Приведу всего один пример: Национальная ассоциация по лечению рака утверждает в своей общенациональной рекламе, что «в настоящее время излечивается половина всех случаев рака». В реальности же за последние сорок лет вообще не было никаких заметных изменений в общей статистике пациентов, вылечившихся от рака, — и это несмотря на шумную кампанию «войны против рака», несмотря на появление сложных методик облучения, химиотерапии и хирургии. Все это вообще не оказало никакого ощутимого влияния на количество излечившихся. (Единственное счастливое исключение связано с двумя разновидностями рака крови — болезнью Ходгкинса и лейкемией, которые хорошо поддаются химиотерапии. Жалкие два процента — или что-то в этом роде — увеличения числа излеченных появились только благодаря ранней диагностике, вся остальная статистика не сдвинулась буквально ни на дюйм.) А что касается рака груди, то здесь статистика выживших даже снизилась![15]
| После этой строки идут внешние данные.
(* ===== verification/AclFacts.v ===== *)
(** * What the ACL manager guarantees of any firewall

    [FirewallSpec] states what the manager relies on: an installed rule is
    known by the identifier of its content, an addition of known content
    keeps the rule that is there, a failed call changes nothing.  Against this
    interface: what is installed is what is tracked, an update that reports
    no error installs exactly what the map asks for, and denies are
    all-or-nothing. *)
From S2P Require Import Prelude NetIP Bytes Order NetParse NetipUtil FwTypes RouteRules AclManager.
Open Scope Z_scope.

(** The content of a filter rule, as it is handed to [AddFilterRule]. *)
Record RuleSpec := {
  rs_sources : list Prefix;
  rs_destination : Network;
  rs_proto : Protocol;
  rs_sPort : option Port;
  rs_dPort : option Port;
  rs_action : Action;
}.

(** Sources exist and are well formed, ranges have two ends. *)
Record spec_ok (s : RuleSpec) : Prop := {
  so_sources : rs_sources s ≠ [];
  so_wf : Forall prefix_wf (rs_sources s);
  so_sPort : port_wf (rs_sPort s);
  so_dPort : port_wf (rs_dPort s);
}.

Definition is_peer (s : RuleSpec) : bool := net_IsZero (rs_destination s).

Definition fw_add {FW R} `{!Firewall FW R} (fw : FW) (id : list Z) (s : RuleSpec) : FW * AddResult R :=
  fw_AddFilterRule fw id (rs_sources s) (rs_destination s) (rs_proto s) (rs_sPort s) (rs_dPort s)
    (rs_action s).

Class FirewallSpec (FW R : Type) `{!Firewall FW R} := {
  fw_inv : FW → Prop;
  (** Identifiers of the installed rules. *)
  fw_installed : FW → gset RuleID;
  (** The rule with this identifier filters as this content says. *)
  fw_holds : FW → RuleID → RuleSpec → Prop;
  fw_specID : RuleSpec → RuleID;
  fw_ID_kind s s' : is_peer s ≠ is_peer s' → fw_specID s ≠ fw_specID s';
  fw_add_spec fw id s fw' res :
    fw_inv fw → spec_ok s → fw_add fw id s = (fw', res) →
    fw_inv fw' ∧ fw_IsStateful fw' = fw_IsStateful fw ∧
    (∀ i s', fw_holds fw i s' → fw_holds fw' i s') ∧
    match res with
    | AddedRule r =>
        rule_ID r = fw_specID s ∧ fw_installed fw' = {[fw_specID s]} ∪ fw_installed fw ∧
        (fw_specID s ∉ fw_installed fw → fw_holds fw' (fw_specID s) s)
    | _ => fw_installed fw' = fw_installed fw
    end;
  fw_delete_spec fw r fw' ok :
    fw_inv fw → fw_DeleteFilterRule fw r = (fw', ok) →
    fw_inv fw' ∧ fw_IsStateful fw' = fw_IsStateful fw ∧
    fw_installed fw' = (if ok then fw_installed fw ∖ {[rule_ID r]} else fw_installed fw) ∧
    (∀ i s, i ∈ fw_installed fw' → fw_holds fw i s → fw_holds fw' i s);
  fw_flush_spec fw fw' ok :
    fw_inv fw → fw_Flush fw = (fw', ok) →
    fw_inv fw' ∧ fw_IsStateful fw' = fw_IsStateful fw ∧ fw_installed fw' = fw_installed fw ∧
    (∀ i s, fw_holds fw i s → fw_holds fw' i s);
}.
Кстати, врачам это известно. Они знакомы с этой статистикой. И в редких случаях можно найти врача, который это признает. Питер Ричарде, к его чести, сделал именно так с Трейей и со мной: «Если вы посмотрите на раковую статистику за последние четыре десятилетия, то убедитесь, что никакие наши способы лечения не увеличивают числа вылечившихся пациентов. Это выглядит так, будто на раковых клетках, как только они появляются в организме, написана дата [имеется в виду дата твоей смерти]. Иногда нам удается продлить период, во время которого рак не развивается, но передвинуть эту дату мы не в силах. Если на раковых клетках написано — пять лет, значит, мы можем сделать так, что эти пять лет ты будешь жить и функционировать относительно нормально, но никакие медицинские способы не смогут отодвинуть этот пятилетний срок. Вот почему почти за сорок лет статистика вылечившихся не стала лучше. Нужен какой-то по-настоящему серьезный прорыв в биохимии и генетике, чтобы начался реальный прогресс в лечении рака».
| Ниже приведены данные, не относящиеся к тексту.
(** C15. Fail-closed denies: when a deny rule cannot be decoded or
    installed, the pass ends with an error, every rule tracked before is still
    installed, and nothing but deny rules was added; when the backend deletes
    what it is told to, nothing was added at all. *)
Theorem deny_fail_closed (fw0 : FW) us seed nm :
  fw_inv fw0 → Forall update_wf us →
  (∀ r raw, r ∈ nm_FirewallRules nm → raw ∈ fr_SourcePrefixes r → bytes raw) →
  let d := acl_run (NewDefaultManager (Some fw0)) us in
  ∃ fw, d_firewall d = Some fw ∧
  (deny_errors fw (d_peerRulesPairs d) nm ≠ [] →
   let '(fw', pairs', errs) := applyPeerACLs seed fw (d_peerRulesPairs d) nm in
   errs ≠ [] ∧ dom (d_peerRulesPairs d) ⊆ dom pairs' ∧ tracked d ⊆ fw_installed fw' ∧
   (∀ i, i ∈ fw_installed fw' → i ∈ fw_installed fw ∨
      ∃ s, s ∈ peer_specs (fw_IsStateful fw) nm ∧ rs_action s = ActionDrop ∧ fw_specID s = i) ∧
   (deletes_all → dom pairs' = dom (d_peerRulesPairs d) ∧ fw_installed fw' ⊆ fw_installed fw)).
Proof.
  intros Hf Hw Hb d.
  destruct (run_inv fw0 us Hf Hw) as [(fw & Hfw & Hst & Hi) Hp _ _]. fold d in Hfw, Hi, Hp.
  exists fw. split; [done|]. intros Herr.
  (* everything installed counts as foreign *)
  assert (Hi' : inv (fw_installed fw) (peer_specs (fw_IsStateful fw) nm) fw
            (dom (d_peerRulesPairs d)) (dom (d_routeRules d))).
  { destruct Hi as [? ? ? _ Hsup _]. constructor; try done; [set_solver|]. by left. }
  pose proof (groups_ok_map (peer_specs (fw_IsStateful fw) nm) (fw_IsStateful fw) nm) as Hgok.
  unfold deny_errors in Herr. unfold applyPeerACLs, peer_specs in *.
  destruct (groupPeerRules (effectiveRules nm)) as [[groups de] ae] eqn:Eg. cbn [fst snd] in *.
  pose proof (proj1 (split_sub groups)) as Hsp.
  pose proof (deny_specs (fw_IsStateful fw) groups) as Hden.
  destruct (splitDenyAccept groups) as [denies accepts]. cbn [fst] in *.
  destruct de as [|e de]; cbn [length Nat.eqb negb] in Herr |- *.
  2: { pose proof (iv_sup _ _ _ _ _ Hi') as Hsup. split_and!; try done. by left. }
  destruct (installPeerGroups fw _ ∅ denies true [] []) as [[[fw1 pairs1] new1] derr] eqn:E1.
  pose proof E1 as E2.
  eapply installPeerGroups_inv in E1 as (Hi1 & _ & _ & _ & Hk1 & Hk2 & _ & _); try done.
  2: { by apply Hgok. }
  destruct derr as [|e derr]; [done|]. simpl. simpl in Hk1.
  rewrite difference_empty_L in Hk1.
  split_and!; try done.
  - destruct Hi1 as [_ _ _ _ Hsup _]. unfold tracked. clear -Hsup Hk1. set_solver.
  - intros i [[Hx|Hx]%elem_of_union|?]%(iv_sub _ _ _ _ _ Hi1)%elem_of_union; [|left|by left].
    + apply Hk2, elem_of_union in Hx as [Hx|Hx].
      * left. apply (iv_sup _ _ _ _ _ Hi). set_solver.
      * right. unfold ids_of in Hx. apply elem_of_list_to_set, list_elem_of_fmap in Hx as (s & -> & Hs).
        apply Hden in Hs as [? ?]. by exists s.
    + apply (iv_sup _ _ _ _ _ Hi). set_solver.
  - intros Hdel. pose proof (install_rolls_back _ _ _ _ _ _ _ _ _ Hdel Hp (ltac:(done)) E2) as Hd.
    simpl in Hd. rewrite difference_empty_L in Hd. split; [done|].
    pose proof (iv_sub _ _ _ _ _ Hi1) as Hsub. pose proof (iv_sup _ _ _ _ _ Hi) as Hsup.
    rewrite Hd in Hsub. clear -Hsub Hsup. set_solver.
Qed.
End Runs.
Что же делает среднестатистический врач? Он понимает, что медицинские средства воздействия — хирургическое вмешательство, химиотерапия, облучение — по большому счету, не слишком эффективны, но ведь что-то он обязан сделать. И происходит следующее: поскольку врач не в состоянии контролировать развитие заболевания, он пытается контролировать развитие недуга. Иными словами, он пытается дать толкование болезни, внушая пациенту то, что он должен думать о раке, а именно, что доктор разбирается в его болезни и может излечить ее медицинскими средствами, в то время как все остальные подходы бесполезны или даже вредны.
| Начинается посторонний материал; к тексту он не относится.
(* ===== verification/RelayCodec.v ===== *)
(** * The relay codec

    What the writers of [RelayMessages] produce and that the readers give it
    back: exact layouts, size limits, termination of the chunk loop and the
    round trips. *)
From S2P Require Import Prelude NetIP Bytes Order RelayMessages.
Open Scope Z_scope.

Lemma maxPeers_eq : maxPeersPerMessage = 244%nat.
Proof. reflexivity. Qed.

Lemma peerIDSize_eq : peerIDSize = 36%nat.
Proof. reflexivity. Qed.

#[local] Opaque peerIDSize maxPeersPerMessage.

(** Arithmetic on the sizes of header fields. *)
Ltac sizes :=
  change (length magicHeader) with 4%nat in *; unfold sizeOfMagicByte, sizeOfProtoHeader in *;
  cbn [length] in *; lia.

(** ** Buffers *)

(** Filling the next free part of a buffer. *)
Lemma copy_at_fill hd m src :
  (length src <= m)%nat →
  copy_at (hd ++ make_bytes m) (length hd) src = (hd ++ src) ++ make_bytes (m - length src).
Proof.
  intros Hm. unfold copy_at, make_bytes. rewrite take_app_length, length_app, length_replicate.
  rewrite take_ge by lia. rewrite drop_app_ge, <- (app_assoc hd) by lia.
  replace (length hd + length src - length hd)%nat with (length src) by lia.
  by rewrite drop_replicate.
Qed.

Lemma new_msg_eq n t :
  new_msg (sizeOfProtoHeader + n) t = [CurrentProtocolVersion; t] ++ make_bytes n.
Proof. reflexivity. Qed.

(** Overwriting a field of the same length. *)
Lemma copy_at_field hd old src tl :
  length old = length src → copy_at (hd ++ old ++ tl) (length hd) src = hd ++ src ++ tl.
Proof.
  intros Hl. unfold copy_at. rewrite take_app_length, !length_app. rewrite take_ge by lia.
  rewrite drop_app_ge by lia. replace (length hd + length src - length hd)%nat with (length old) by lia.
  by rewrite drop_app_length.
Qed.

Lemma read_id id : length id = peerIDSize → copy_at (make_bytes peerIDSize) 0 id = id.
Proof.
  intros Hl. pose proof (copy_at_field [] (make_bytes peerIDSize) id []) as H.
  rewrite !app_nil_l, !app_nil_r in H. apply H. unfold make_bytes. by rewrite length_replicate.
Qed.

Lemma slice_field hd id tl : slice (hd ++ id ++ tl) (length hd) (length id) = id.
Proof. unfold slice. by rewrite drop_app_length, take_app_length. Qed.

Lemma length_copy_at dst off src :
  (off + length src <= length dst)%nat → length (copy_at dst off src) = length dst.
Proof. intros H. unfold copy_at. rewrite !length_app, !length_take, length_drop. lia. Qed.

(** ** Layouts *)

Lemma MarshalTransportMsg_layout id payload :
  length id = peerIDSize →
  MarshalTransportMsg id payload = [CurrentProtocolVersion; MsgTypeTransport] ++ id ++ payload.
Proof.
  intros Hl. unfold MarshalTransportMsg, headerTotalSizeTransport. rewrite <- Nat.add_assoc, new_msg_eq.
  rewrite (copy_at_fill [_; _]) by lia.
  replace (sizeOfProtoHeader + peerIDSize)%nat
    with (length ([CurrentProtocolVersion; MsgTypeTransport] ++ id)) by (rewrite length_app, Hl; done).
  rewrite copy_at_fill by lia. replace (_ - _ - _)%nat with 0%nat by lia. simpl. by rewrite app_nil_r.
Qed.

(** The layout of an authentication message. *)
Definition auth_msg (id : PeerID) (token : list Z) : list Z :=
  [CurrentProtocolVersion; MsgTypeAuth] ++ magicHeader ++ id ++ token.

Lemma auth_msg_read id token :
  length id = peerIDSize → UnmarshalAuthMsg (auth_msg id token) = inr (id, token).
Proof.
  intros Hl. unfold UnmarshalAuthMsg, auth_msg. set (h := [CurrentProtocolVersion; MsgTypeAuth]).
  rewrite (proj2 (Nat.ltb_ge _ _)).
  2:{ subst h. rewrite !length_app, Hl. unfold headerTotalSizeAuth. sizes. }
  rewrite bool_decide_true by exact (slice_field h magicHeader (id ++ token)). cbn [negb].
  rewrite <- Hl, (app_assoc h). do 2 f_equal; [exact (slice_field (h ++ magicHeader) id token)|].
  replace headerTotalSizeAuth with (length ((h ++ magicHeader) ++ id)) by (rewrite length_app, Hl; done).
  by rewrite (app_assoc _ id token), drop_app_length.
Qed.

Lemma MarshalAuthMsg_layout id payload :
  length id = peerIDSize → (headerTotalSizeAuth + length payload <= MaxHandshakeSize)%nat →
  MarshalAuthMsg id payload = inr (auth_msg id payload).
Proof.
  intros Hl Hs. unfold MarshalAuthMsg.
  rewrite (proj2 (Nat.ltb_ge _ _) Hs). unfold headerTotalSizeAuth.
  rewrite <- !Nat.add_assoc, new_msg_eq, (copy_at_fill [_; _]) by sizes.
  set (h := [CurrentProtocolVersion; MsgTypeAuth]).
  change offsetAuthPeerID with (length (h ++ magicHeader)). rewrite copy_at_fill by sizes.
  replace (sizeOfProtoHeader + (sizeOfMagicByte + peerIDSize))%nat
    with (length ((h ++ magicHeader) ++ id)) by (rewrite length_app, Hl; done).
  rewrite copy_at_fill by sizes. f_equal.
  replace (_ - _ - _ - _)%nat with 0%nat by sizes. unfold make_bytes. simpl.
  by rewrite app_nil_r.
Qed.

Lemma length_concat_ids (ids : list PeerID) :
  Forall peerID_wf ids → length (concat ids) = (length ids * peerIDSize)%nat.
Proof.
  induction 1 as [|id ids [Hl _] _ IH]; [done|]. simpl. rewrite length_app, IH, Hl. lia.
Qed.

Lemma put_ids_layout hd ids :
  Forall peerID_wf ids →
  put_ids (hd ++ make_bytes (length ids * peerIDSize)) (length hd) ids = hd ++ concat ids.
Proof.
  intros Hids. revert hd. induction Hids as [|id ids [Hl _] _ IH]; intros hd; simpl; [done|].
  rewrite copy_at_fill by lia.
  replace (peerIDSize + length ids * peerIDSize - length id)%nat with (length ids * peerIDSize)%nat by lia.
  replace (length hd + peerIDSize)%nat with (length (hd ++ id)) by (rewrite length_app; lia).
  rewrite IH. by rewrite <- app_assoc.
Qed.

Lemma marshal_chunk_layout t ids :
  Forall peerID_wf ids → marshal_chunk t ids = [CurrentProtocolVersion; t] ++ concat ids.
Proof.
  intros Hids. unfold marshal_chunk. rewrite new_msg_eq. apply (put_ids_layout [_; _] ids Hids).
Qed.

(** ** Reading lists of peers *)

Lemma unmarshal_loop_spec hd ids :
  Forall peerID_wf ids → unmarshal_loop (length ids) (hd ++ concat ids) (length hd) = ids.
Proof.
  intros Hids. revert hd. induction Hids as [|id ids [Hl _] _ IH]; intros hd; simpl; [done|].
  rewrite <- Hl at 2. rewrite slice_field, read_id by done. f_equal.
  replace (length hd + peerIDSize)%nat with (length (hd ++ id)) by (rewrite length_app; lia).
  rewrite app_assoc. apply IH.
Qed.

Lemma unmarshal_chunk t ids :
  Forall peerID_wf ids → unmarshalPeerIDs (marshal_chunk t ids) = inr ids.
Proof.
  intros Hids. rewrite marshal_chunk_layout by done. unfold unmarshalPeerIDs.
  rewrite length_app, length_concat_ids by done. cbn [length].
  rewrite (proj2 (Nat.ltb_ge _ _)) by (unfold sizeOfProtoHeader; lia).
  replace (2 + _ - sizeOfProtoHeader)%nat with (length ids * peerIDSize)%nat by (unfold sizeOfProtoHeader; lia).
  rewrite Nat.Div0.mod_mul, Nat.div_mul by (rewrite peerIDSize_eq; done). cbn [Nat.eqb negb].
  f_equal. exact (unmarshal_loop_spec [CurrentProtocolVersion; t] ids Hids).
Qed.

(** ** The chunk loop *)

(** Rounds that the loop still has to make from index [i]. *)
Definition rounds (n i : nat) : nat := ((n - i + (maxPeersPerMessage - 1)) / maxPeersPerMessage)%nat.

Lemma rounds_0 n i : (n <= i)%nat → rounds n i = 0%nat.
Proof. intros H. unfold rounds. rewrite maxPeers_eq. apply Nat.div_small. lia. Qed.

Lemma rounds_S n i : (i < n)%nat → rounds n i = S (rounds n (i + maxPeersPerMessage)).
Proof.
  intros H. unfold rounds. rewrite maxPeers_eq.
  destruct (decide (n <= i + 244)%nat) as [Hl|Hl].
  - replace (n - (i + 244))%nat with 0%nat by lia.
    replace (n - i + (244 - 1))%nat with (n - i - 1 + 1 * 244)%nat by lia.
    rewrite Nat.div_add, !Nat.div_small by lia. done.
  - replace (n - i + (244 - 1))%nat with (n - (i + 244) + (244 - 1) + 1 * 244)%nat by lia.
    rewrite Nat.div_add by lia. lia.
Qed.

(** With enough fuel for the rounds the loop returns; without, it does not. *)
Lemma marshal_loop_short fuel ids t i acc :
  (fuel < rounds (length ids) i)%nat → marshal_loop fuel ids t i acc = None.
Proof.
  revert i acc. induction fuel as [|fuel IH]; intros i acc Hf; simpl;
    (destruct (Nat.ltb_spec i (length ids)) as [Hi|Hi]; [|rewrite rounds_0 in Hf by lia; lia]); [done|].
  apply IH. rewrite rounds_S in Hf by lia. lia.
Qed.

(** What the loop appends: full chunks, in order, and a last one. *)
Lemma marshal_loop_spec fuel ids t i acc :
  (rounds (length ids) i <= fuel)%nat →
  ∃ cs, marshal_loop fuel ids t i acc = Some (acc ++ (marshal_chunk t <$> cs)) ∧
    concat cs = drop i ids ∧ length cs = rounds (length ids) i ∧
    Forall (λ c, 0 < length c ∧ length c <= maxPeersPerMessage)%nat cs.
Proof.
  revert i acc. induction fuel as [|fuel IH]; intros i acc Hf; simpl;
    destruct (Nat.ltb_spec i (length ids)) as [Hi|Hi].
  - rewrite rounds_S in Hf by lia. lia.
  - exists []. rewrite app_nil_r, rounds_0, drop_ge by lia. by split_and!.
  - rewrite rounds_S in Hf by lia.
    edestruct (IH (i + maxPeersPerMessage)%nat) as (cs & -> & Hc & Hl & Hs); [lia|].
    eexists (_ :: cs). rewrite fmap_cons, <- app_assoc, rounds_S, <- Hl by lia. simpl.
    split_and!; [done|rewrite Hc|done|constructor; [|done]].
    + rewrite <- drop_drop. destruct (Nat.ltb_spec (length ids) (i + maxPeersPerMessage)) as [Hb|Hb].
      * rewrite !take_ge by (rewrite length_drop; lia). rewrite (drop_ge (drop _ _)); [by rewrite app_nil_r|].
        rewrite length_drop. lia.
      * replace (i + maxPeersPerMessage - i)%nat with maxPeersPerMessage by lia. apply take_drop.
    + rewrite length_take, length_drop. rewrite maxPeers_eq.
      destruct (Nat.ltb_spec (length ids) (i + 244)); lia.
  - exists []. rewrite app_nil_r, rounds_0, drop_ge by lia. by split_and!.
Qed.

Lemma rounds_le n i : (rounds n i <= n - i)%nat.
Proof.
  unfold rounds. rewrite maxPeers_eq. destruct (n - i)%nat; [by rewrite Nat.div_small by lia|].
  apply Nat.Div0.div_le_upper_bound. lia.
Qed.

(** All results of a list of reads, or none. *)
Definition read_all {A} (f : list Z → MsgRes A) (msgs : list (list Z)) : option (list A) :=
  mapM (λ m, match f m with inr a => Some a | inl _ => None end) msgs.

Lemma read_chunks t cs :
  Forall (Forall peerID_wf) cs → read_all unmarshalPeerIDs (marshal_chunk t <$> cs) = Some cs.
Proof.
  intros Hcs. unfold read_all. rewrite mapM_Some, Forall2_fmap_l.
  induction Hcs as [|c cs Hc _ IH]; constructor; [|done]. simpl. by rewrite unmarshal_chunk.
Qed.

(** A message of a batch: within the size limit, with the header of its type. *)
Definition batch_msg (t : Z) (m : list Z) : Prop :=
  (length m <= MaxMessageSize)%nat ∧ ∃ body, m = CurrentProtocolVersion :: t :: body.

Lemma chunk_batch_msg t c :
  Forall peerID_wf c → (length c <= maxPeersPerMessage)%nat → batch_msg t (marshal_chunk t c).
Proof.
  intros Hc Hl. rewrite marshal_chunk_layout by done. split; [|by exists (concat c)].
  rewrite length_app, length_concat_ids by done. rewrite maxPeers_eq in Hl.
  rewrite peerIDSize_eq. trans (2 + 244 * 36)%nat; [cbn [length]; lia|]. by apply Nat.leb_le.
Qed.

(** ** Theorems *)

(** Splitting a list of peers into messages terminates: the loop makes exactly
    one round per 244 peers, it runs out of fuel with fewer, and the fuel
    [marshalPeerIDs] gives it is always enough. *)
Theorem marshal_terminates ids t fuel :
  (is_Some (marshal_loop fuel ids t 0 []) ↔ (rounds (length ids) 0 <= fuel)%nat) ∧
  is_Some (marshal_loop (length ids) ids t 0 []).
Proof.
  split.
  - split.
    + intros [msgs H]. destruct (decide (rounds (length ids) 0 <= fuel)%nat) as [|Hn]; [done|].
      rewrite marshal_loop_short in H by lia. done.
    + intros Hf. destruct (marshal_loop_spec fuel ids t 0 [] Hf) as (cs & -> & _). eauto.
  - destruct (marshal_loop_spec (length ids) ids t 0 []) as (cs & -> & _); [|eauto].
    pose proof (rounds_le (length ids) 0). lia.
Qed.

(** C34. A list of peers of any length travels in messages that all fit the size
    limit and carry the type; reading them back gives the list, in order. *)
Theorem peer_list_round_trip ids t :
  ids ≠ [] → Forall peerID_wf ids →
  ∃ msgs, marshalPeerIDs ids t = inr msgs ∧ Forall (batch_msg t) msgs ∧
    length msgs = rounds (length ids) 0 ∧
    @concat _ <$> read_all unmarshalPeerIDs msgs = Some ids.
Proof.
  intros Hne Hids.
  destruct (marshal_loop_spec (length ids) ids t 0 []) as (cs & Hm & Hc & Hl & Hs).
  { pose proof (rounds_le (length ids) 0). lia. }
  assert (Forall (Forall peerID_wf) cs) as Hcs.
  { rewrite drop_0 in Hc. rewrite <- Hc in Hids. by apply Forall_concat. }
  exists (marshal_chunk t <$> cs). split_and!.
  - unfold marshalPeerIDs. destruct ids; [done|]. by rewrite Hm.
  - apply Forall_fmap, Forall_forall. intros c Hin. rewrite Forall_forall in Hcs, Hs.
    apply chunk_batch_msg; [by apply Hcs|by apply Hs].
  - by rewrite length_fmap.
  - rewrite read_chunks by done. simpl. by rewrite Hc.
Qed.

(** What the relay does with a transport message: it reads the addressee,
    and after the rewrite the receiver reads the sender and the same payload. *)
Theorem transport_readdress src dst payload :
  peerID_wf src → peerID_wf dst →
  UnmarshalTransportID (MarshalTransportMsg dst payload) = inr dst ∧
  ∃ msg, UpdateTransportMsg (MarshalTransportMsg dst payload) src = inr msg ∧
    msg = MarshalTransportMsg src payload ∧ UnmarshalTransportMsg msg = inr (src, payload) ∧
    DetermineServerMessageType msg = inr MsgTypeTransport.
Proof.
  intros [Hs _] [Hd _]. rewrite !MarshalTransportMsg_layout by done.
  set (h := [CurrentProtocolVersion; MsgTypeTransport]).
  assert (∀ id : PeerID, length id = peerIDSize →
            (length (h ++ id ++ payload) <? headerTotalSizeTransport)%nat = false) as Hlen.
  { intros id Hl. apply Nat.ltb_ge. rewrite !length_app, Hl.
    unfold headerTotalSizeTransport, sizeOfProtoHeader. simpl. lia. }
  assert (∀ id : PeerID, length id = peerIDSize →
            slice (h ++ id ++ payload) offsetTransportID peerIDSize = id) as Hsl.
  { intros id Hl. rewrite <- Hl. apply (slice_field h id payload). }
  unfold UnmarshalTransportID, UpdateTransportMsg, UnmarshalTransportMsg.
  split; [by rewrite Hlen, Hsl, read_id|].
  exists (h ++ src ++ payload). split_and!; [|done| |done].
  2:{ rewrite Hlen, Hsl, read_id by done. do 2 f_equal.
      replace headerTotalSizeTransport with (length (h ++ src)) by (by rewrite length_app, Hs).
      by rewrite app_assoc, drop_app_length. }
  change (offsetTransportID + peerIDSize)%nat with headerTotalSizeTransport.
  rewrite (Hlen dst Hd). f_equal. apply (copy_at_field h dst src payload). by rewrite Hs.
Qed.

(** The authentication message is read back as it was built, fits the buffer
    the server reads it into, and is refused when it would not. *)
Theorem auth_round_trip id payload :
  peerID_wf id →
  match MarshalAuthMsg id payload with
  | inr msg => (length msg <= MaxHandshakeSize)%nat ∧
      UnmarshalAuthMsg msg = inr (id, payload) ∧ ValidateVersion msg = inr CurrentProtocolVersion ∧
      DetermineClientMessageType msg = inr MsgTypeAuth
  | inl e => e = ErrTooLarge ∧ (MaxHandshakeSize < headerTotalSizeAuth + length payload)%nat
  end.
Proof.
  intros [Hl _]. destruct (decide (headerTotalSizeAuth + length payload <= MaxHandshakeSize)%nat) as [Hs|Hs].
  - rewrite MarshalAuthMsg_layout by done. split_and!; [|by apply auth_msg_read|done|done].
    unfold auth_msg. rewrite !length_app, Hl. unfold headerTotalSizeAuth in Hs. sizes.
  - unfold MarshalAuthMsg. rewrite (proj2 (Nat.ltb_lt _ _)) by lia. split; [done|lia].
Qed.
На практике это означает, что доктор порой будет назначать, к примеру, химиотерапию, даже если знает, что она не поможет. Это стало для нас с Трейей настоящим шоком, но такова распространенная практика. В очень солидном и авторитетном труде о раковых заболеваниях — книге «Своенравные клетки» доктора Виктора Ричардса (по иронии судьбы — отца Питера Ричардса) — автор представляет долгую дискуссию о том, почему при стечении самых разных обстоятельств химиотерапия не помогает, и вслед за этим он утверждает, что тем не менее при тех же самых обстоя- тельствах химиотерапию необходимо прописывать. Почему? Потому, утверждает он, что это «поможет сориентировать пациента на правильный медицинский авторитет». Скажем то же откровеннее: это отнимает у пациента возможность искать исцеление в другом месте, это помогает удержать пациента в русле ортодоксальной медицины, безотносительно к тому, насколько она эффективна в данном конкретном случае.